▸ **Your assignment**
The answer must be every line below that contains the string "From".

[Recorded data]

(* ===== verification/Float32.v ===== *)
(** Binary32 numbers as 32-bit words, over the Standard Library's specification
    floats: the arithmetic the collective and its check do, round to nearest even. *)
From Stdlib Require Import SpecFloat.
From S2P Require Import Prelude.

Definition of_bits (b : Z) : spec_float :=
  let s := Z.testbit b 31 in
  let ex := Z.land (Z.shiftr b 23) 255 in
  let m := Z.land b (2 ^ 23 - 1) in
  if ex =? 0 then (if m =? 0 then S754_zero s else S754_finite s (Z.to_pos m) (-149))
  else if ex =? 255 then (if m =? 0 then S754_infinity s else S754_nan)
  else S754_finite s (Z.to_pos (m + 2 ^ 23)) (ex - 150).
Definition sign_bit (s : bool) : Z := if s then 2 ^ 31 else 0.
Definition to_bits (x : spec_float) : Z :=
  match x with
  | S754_zero s => sign_bit s
  | S754_infinity s => sign_bit s + 255 * 2 ^ 23
  | S754_nan => 255 * 2 ^ 23 + 2 ^ 22
  | S754_finite s m e =>
      sign_bit s + (if Z.pos m <? 2 ^ 23 then Z.pos m else (e + 150) * 2 ^ 23 + (Z.pos m - 2 ^ 23))
  end.

Definition fadd (a b : Z) : Z := to_bits (SFadd 24 128 (of_bits a) (of_bits b)).
(** [(float)n] of an [int]. *)
Definition of_int (n : Z) : spec_float := binary_normalize 24 128 n 0 false.
(** A [float] widened to [double] is exact. *)
Definition to_double (x : spec_float) : spec_float :=
  match x with
  | S754_finite s m e => binary_normalize 53 1024 (if s then Z.neg m else Z.pos m) e s
  | x => x
  end.
(** The [double] nearest to 0.001. *)
Definition tolerance : spec_float := S754_finite false 4611686018427388 (-62).
(** [std::abs(x - y) > 1e-3] *)
Definition differs (x y : spec_float) : bool := SFltb tolerance (to_double (SFabs (SFsub 24 128 x y))).

(** Words and numbers are in bijection, but for the payload of a NaN. *)
Definition is_nan_word (b : Z) : bool := (Z.land (Z.shiftr b 23) 255 =? 255) && negb (Z.land b (2 ^ 23 - 1) =? 0).
Lemma word_fields b : 0 ≤ b < 2 ^ 32 →
  b = sign_bit (Z.testbit b 31) + Z.land (Z.shiftr b 23) 255 * 2 ^ 23 + Z.land b (2 ^ 23 - 1).
Proof.
  intros Hb. change 255 with (Z.ones 8). change (2 ^ 23 - 1) with (Z.ones 23).
  rewrite !Z.land_ones, Z.shiftr_div_pow2 by lia. rewrite Z.testbit_eqb by lia. unfold sign_bit.
  destruct (Z.eqb_spec ((b / 2 ^ 31) mod 2) 1); Z.to_euclidean_division_equations; lia.
Qed.
Lemma to_of_bits b : 0 ≤ b < 2 ^ 32 → is_nan_word b = false → to_bits (of_bits b) = b.
Proof.
  intros Hb Hn. pose proof (word_fields b Hb) as Hf. unfold is_nan_word, of_bits in *.
  assert (He : 0 ≤ Z.land (Z.shiftr b 23) 255 < 256).
  { change 255 with (Z.ones 8). rewrite Z.land_ones by lia. apply Z.mod_pos_bound. lia. }
  assert (Hm : 0 ≤ Z.land b (2 ^ 23 - 1) < 2 ^ 23).
  { change (2 ^ 23 - 1) with (Z.ones 23). rewrite Z.land_ones by lia. apply Z.mod_pos_bound. lia. }
  set (ex := Z.land (Z.shiftr b 23) 255) in *. set (m := Z.land b (2 ^ 23 - 1)) in *. clearbody ex m.
  destruct (Z.eqb_spec ex 0), (Z.eqb_spec ex 255), (Z.eqb_spec m 0); cbn [negb andb] in Hn; try done; cbn [to_bits];
    rewrite ?Z2Pos.id by lia; try (rewrite (proj2 (Z.ltb_lt _ _)) by lia); try (rewrite (proj2 (Z.ltb_ge _ _)) by lia); lia.
Qed.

[/Recorded data]

▸ **Answer to the problem**
From Stdlib Require Import SpecFloat.
From S2P Require Import Prelude.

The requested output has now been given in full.